Suggesting that you take the three auto sales charts below “with a grain of salt” would be misleading. The figures, after all, are true and verified by the automakers themselves. In every auto sales chart The Good Car Guy publishes there’s always one or two items we should be aware of that prove auto sales results don’t always relate to demand. In the case of the charts below, there are a whole bunch of results which were skewed by poor supply in Japanese brand dealerships.
For example, sales of the Toyota Prius fell off the Best-Selling Cars list and nearly ended up on the Worst-Selling Cars list in May. Thinkest thou that Prius demand, despite fuel prices that are still pretty high, suddenly disappeared? Of course not. There were issues. Those issues will be overcome soon. Toyota Prius sales decreased 44.5% from April to May; the market as a whole fell just 8.5%.
So while giving credit to the Chevrolet Malibu for its dominant best-selling month, we must also remember that it isn’t normal for the Toyota Camry and Honda Accord to be the fifth and sixth-ranked midsize cars in the United States. Read more on each segment below their respective charts.

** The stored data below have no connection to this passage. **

Definition fifty_one_turns : list (string * json) := map numbered_turn (seq 0 51).


(** Every value of [values] is the one before it, from [state] on, with
    messages added at the end. *)
Fixpoint grows_by_append (state : AgentState) (values : list AgentState) : Prop :=
  match values with
  | [] => True
  | state' :: rest =>
      (exists update, state' = state ++ update) /\ grows_by_append state' rest
  end.

(** ** The store as a session sees it *)

(** The history is a list of at most 50 items. *)
Definition within_cap (h : json) : Prop :=
  exists items, h = JArr items /\ (List.length items <= 50)%nat.

(** What [load_memory] would take from the storage file is within the cap:
    its [conversations] entry when the document is a dict, nothing at all
    when the file is absent or does not load. *)
Definition file_within_cap (d : file_state) : Prop :=
  match d with
  | Document (JObj fields) =>
      match dict_get fields "conversations" with
      | Some convs => within_cap convs
      | None => True
      end
  | _ => True
  end.

Definition healthy (st : State) : Prop :=
  within_cap (conversation_history st) /\ file_within_cap (disk st).

(** The operations a session performs on the memory object. *)
Inductive memory_op : Type :=
| OpLoad
| OpSave
| OpAdd (user_input : string) (agent_response : json)
| OpClear
| OpSearch (keyword : string)
| OpContext (limit : Z).

Section Session.

Variable repr_value : json -> string.

Definition run_op (op : memory_op) : Py unit :=
  match op with
  | OpLoad => load_memory
  | OpSave => save_memory
  | OpAdd u a => add_conversation u a
  | OpClear => clear_memory
  | OpSearch keyword => _ <- search_memory keyword ;; ret tt
  | OpContext limit => _ <- get_context_messages repr_value limit ;; ret tt
  end.

(** The machine after a run of operations, each one allowed to raise (the
    loop of [main] catches the exception and goes on). *)
Definition after_ops (ops : list memory_op) (st : State) : State :=
  fold_left (fun s op => snd (run_op op s)) ops st.

End Session.

(** A statement that leaves the machine as it found it, raise or not. *)
Definition read_only {A : Type} (c : Py A) : Prop := forall st, snd (c st) = st.


(** A model that asks for [multiply(3, 4)] whatever it is told. *)
Definition insistent_model (messages : list Message) : Message + PyExn :=
  inl (AIMessage (JStr "") [multiply_3_4]).

(** ** The environment check at import *)

Definition required_variables : list string :=
  ["AZURE_ENDPOINT"; "AZURE_VERSION"; "AZURE_CHAT_DEPLOYMENT"; "AZURE_KEY"].

(** Truth value of what [os.getenv] returns: [None] and the empty text are
    false. *)
Definition env_truthy (v : option string) : bool :=
  match v with
  | Some s => negb (String.eqb s "")
  | None => false
  end.

(** [if not all([...]): raise EnvironmentError(...)]; [EnvironmentError] is
    Python's [OSError]. *)
Definition check_environment (getenv : string -> option string) : unit + PyExn :=
  if negb (forallb env_truthy (map getenv required_variables))
  then inr OSError
  else inl tt.

(** ** The command loop of [main] *)

(** What the prompt receives: a line, the end of the input, or Ctrl-C. *)
Inductive keyboard : Type :=
| Typed (text : string)
| EndOfInput
| Interrupt.

(** What can be raised inside the loop of [main]: the exceptions of the
    memory and the graph, and those of [input] and [datetime.fromisoformat]. *)
Inductive Fault : Type :=
| FromPy (e : PyExn)
| ValueError
| EOFError
| KeyboardInterrupt.

(** The lines [main] and [show_recent_conversations] print themselves. *)
Inductive line : Type :=
| SayTitle
| SayCommands
| SayDoubleRule
| SayGoodbye (after_newline : bool)
| SayRecent (ts : string) (user_text : string)
| SayAgent (text : string)
| SayRule
| SayResults (results : list json)
| SayNoMatches
| SayCleared
| SayAgentError (e : Fault).

Inductive control : Type := KeepGoing | Stop.

Record Session : Type := mkSession {
  world : State;
  terminal : list line
}.

Definition Cli (A : Type) : Type := Session -> (A + Fault) * Session.

Definition cli_ret {A : Type} (a : A) : Cli A := fun ss => (inl a, ss).

Definition cli_raise {A : Type} (e : Fault) : Cli A := fun ss => (inr e, ss).

Definition cli_bind {A B : Type} (c : Cli A) (k : A -> Cli B) : Cli B :=
  fun ss =>
    match c ss with
    | (inl a, ss') => k a ss'
    | (inr e, ss') => (inr e, ss')
    end.

(** A statement of the memory or the graph run inside the loop. *)
Definition lift {A : Type} (c : Py A) : Cli A :=
  fun ss =>
    match c (world ss) with
    | (inl a, st') => (inl a, mkSession st' (terminal ss))
    | (inr e, st') => (inr (FromPy e), mkSession st' (terminal ss))
    end.

Definition say (l : line) : Cli unit :=
  fun ss => (inl tt, mkSession (world ss) (terminal ss ++ [l])).

Declare Scope cli_scope.
Delimit Scope cli_scope with cli.
Notation "x <- c ;; k" := (cli_bind c (fun x => k))
  (at level 61, c at next level, right associativity) : cli_scope.
Notation "c ;; k" := (cli_bind c (fun _ => k))
  (at level 61, right associativity) : cli_scope.

(** *** Text operations of the loop *)

(** The ASCII characters [str.strip] removes. *)
Definition is_space (c : ascii) : bool :=
  let n := nat_of_ascii c in
  (((9 <=? n) && (n <=? 13)) || ((28 <=? n) && (n <=? 32)))%nat.

Fixpoint lstrip (s : string) : string :=
  match s with
  | EmptyString => EmptyString
  | String c rest => if is_space c then lstrip rest else s
  end.

Fixpoint rstrip (s : string) : string :=
  match s with
  | EmptyString => EmptyString
  | String c rest =>
      match rstrip rest with
      | EmptyString => if is_space c then EmptyString else String c EmptyString
      | kept => String c kept
      end
  end.

Definition strip (s : string) : string := rstrip (lstrip s).

(** [s[n:]] and [s[:n]] on text. *)
Fixpoint string_drop (n : nat) (s : string) : string :=
  match n, s with
  | O, _ => s
  | S n', EmptyString => EmptyString
  | S n', String _ rest => string_drop n' rest
  end.

Fixpoint string_take (n : nat) (s : string) : string :=
  match n, s with
  | O, _ => EmptyString
  | S n', EmptyString => EmptyString
  | S n', String c rest => String c (string_take n' rest)
  end.

Definition quit_words : list string := ["quit"; "exit"; "bye"].

(** [user_prompt.lower() in {"quit", "exit", "bye"}]. *)
Definition is_quit (user_prompt : string) : bool :=
  existsb (String.eqb (lower user_prompt)) quit_words.

(** *** show_recent_conversations and the loop body *)

Section Main.

Variable repr_value : json -> string.

(** [datetime.fromisoformat(s).strftime("%Y-%m-%d %H:%M")] on text: the
    rendering, or [None] where [fromisoformat] rejects the text. *)
Variable strftime_iso : string -> option string.

Variable model_invoke : list Message -> Message + PyExn.
Variable tool_node : AgentState -> list Message + PyExn.
Variable steps : nat.

Definition fromisoformat_strftime (v : json) : Cli string :=
  match v with
  | JStr s =>
      match strftime_iso s with
      | Some ts => cli_ret ts
      | None => cli_raise ValueError
      end
  | _ => cli_raise (FromPy TypeError)
  end.

(** [v[:120]]. *)
Definition first_120 (v : json) : Cli json :=
  match v with
  | JStr s => cli_ret (JStr (string_take 120 s))
  | JArr l => cli_ret (JArr (firstn 120 l))
  | _ => cli_raise (FromPy TypeError)
  end.

Fixpoint show_loop (window : list json) : Cli unit :=
  match window with
  | [] => cli_ret tt
  | conv :: rest =>
      (stamp <- lift (subscript conv "timestamp") ;;
       ts <- fromisoformat_strftime stamp ;;
       u <- lift (subscript conv "user") ;;
       say (SayRecent ts (format_value repr_value u)) ;;
       a <- lift (subscript conv "agent") ;;
       cut <- first_120 a ;;
       say (SayAgent (format_value repr_value cut)) ;;
       say SayRule ;;
       show_loop rest)%cli
  end.

Definition show_recent_conversations (limit : Z) : Cli unit :=
  (h <- lift get_history ;;
   window <- lift (py_iter_slice_from (- limit) h) ;;
   show_loop window)%cli.

(** [input("You: ")]: the line read, or the exception raised at the prompt;
    the prompt text itself is not kept among the lines. *)
Definition input (key : keyboard) : Cli string :=
  match key with
  | Typed text => cli_ret text
  | EndOfInput => cli_raise EOFError
  | Interrupt => cli_raise KeyboardInterrupt
  end.

(** The body of the [try] in the loop, from the commands on. *)
Definition dispatch (user_prompt : string) : Cli control :=
  if is_quit user_prompt then
    (say (SayGoodbye false) ;; cli_ret Stop)%cli
  else if String.eqb user_prompt "memory" then
    (show_recent_conversations 5 ;; cli_ret KeepGoing)%cli
  else if String.prefix "search " user_prompt then
    (results <- lift (search_memory (string_drop 7 user_prompt)) ;;
     say (match results with
          | [] => SayNoMatches
          | _ :: _ => SayResults results
          end) ;;
     cli_ret KeepGoing)%cli
  else if String.eqb user_prompt "clear memory" then
    (lift (set_history (JArr [])) ;;
     lift save_memory ;;
     say SayCleared ;;
     cli_ret KeepGoing)%cli
  else if String.eqb user_prompt "" then
    cli_ret KeepGoing
  else
    (lift (main_turn repr_value model_invoke tool_node steps user_prompt) ;;
     cli_ret KeepGoing)%cli.

(** One pass of [while True]: the [try] body and its two handlers. *)
Definition main_iteration (key : keyboard) : Cli control :=
  fun ss =>
    match (text <- input key ;; dispatch (strip text))%cli ss with
    | (inl c, ss') => (inl c, ss')
    | (inr KeyboardInterrupt, ss') => (say (SayGoodbye true) ;; cli_ret Stop)%cli ss'
    | (inr e, ss') => (say (SayAgentError e) ;; cli_ret KeepGoing)%cli ss'
    end.

Inductive loop_end : Type :=
| Exited
| Crashed (e : Fault)
| StillRunning.

(** The head of the keys still to come; an exhausted input keeps
    answering with its end. *)
Definition next_key (keys : list keyboard) : keyboard * list keyboard :=
  match keys with
  | [] => (EndOfInput, [])
  | key :: rest => (key, rest)
  end.

(** The [while True] loop, for at most [rounds] passes. *)
Fixpoint main_loop (rounds : nat) (keys : list keyboard) (ss : Session)
  : loop_end * Session :=
  match rounds with
  | O => (StillRunning, ss)
  | S rounds' =>
      match main_iteration (fst (next_key keys)) ss with
      | (inl Stop, ss') => (Exited, ss')
      | (inl KeepGoing, ss') => main_loop rounds' (snd (next_key keys)) ss'
      | (inr e, ss') => (Crashed e, ss')
      end
  end.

Curious things occurred in the small car segment in May 2011. The Chevrolet Cruze has been popular since Chevrolet introduced the Cobalt replacement. Beating out the Toyota Corolla and Honda Civic can’t be as satisfying as Chevy would have hoped given Japan’s disasters. But beating the 2012 Ford Focus, at the same time the Chevrolet Malibu beat the Ford Fusion to become America’s best-selling car, isn’t easy. For one thing, Ford offers the Focus in two unique bodystyles, a sedan and 5-door hatchback. You could also make a case for the Focus’s superior styling. Cruze sales (including 29 Cobalts) were up 40.6% in May over the Cobalt’s May 2010 effort. Focus sales jumped 31.7%.
No small car posted a greater sales increase than the Kia Soul, up 81.9% year-over-year. Obviously the Volkswagen New Beetle’s decline was expected. Apart from that VW and the defunct Chrysler PT Cruiser, no small car posted a sales decrease worse than the Hyundai Accent, down 63.5% as Hyundai dealers wait for full stock of the all-new 2012 Accent. Canadian Hyundai dealers sold 643 more Accents than their U.S. counterparts in May.
While we’re on the subject of sales increases and decreases, consider the Mazda 6 and it’s 53.1% drop. No midsize car fared worse, although the Prius and Toyota Venza were close. Buick Regal sales jumped from 150 in May 2010 to 4247 in May 2011, a 2731% improvement. Sales of the handsome 2011 Kia Optima were up 210%. Deals in Mitsubishi stores must’ve been terrific: Galant sales rose 166%.
Finally, sales of every mainstream large car slid downwards in year-over-year comparisons. On its last breath, the Cadillac DTS was down 33.9%. The Lincoln Town Car, also a dying breed, was up 9%.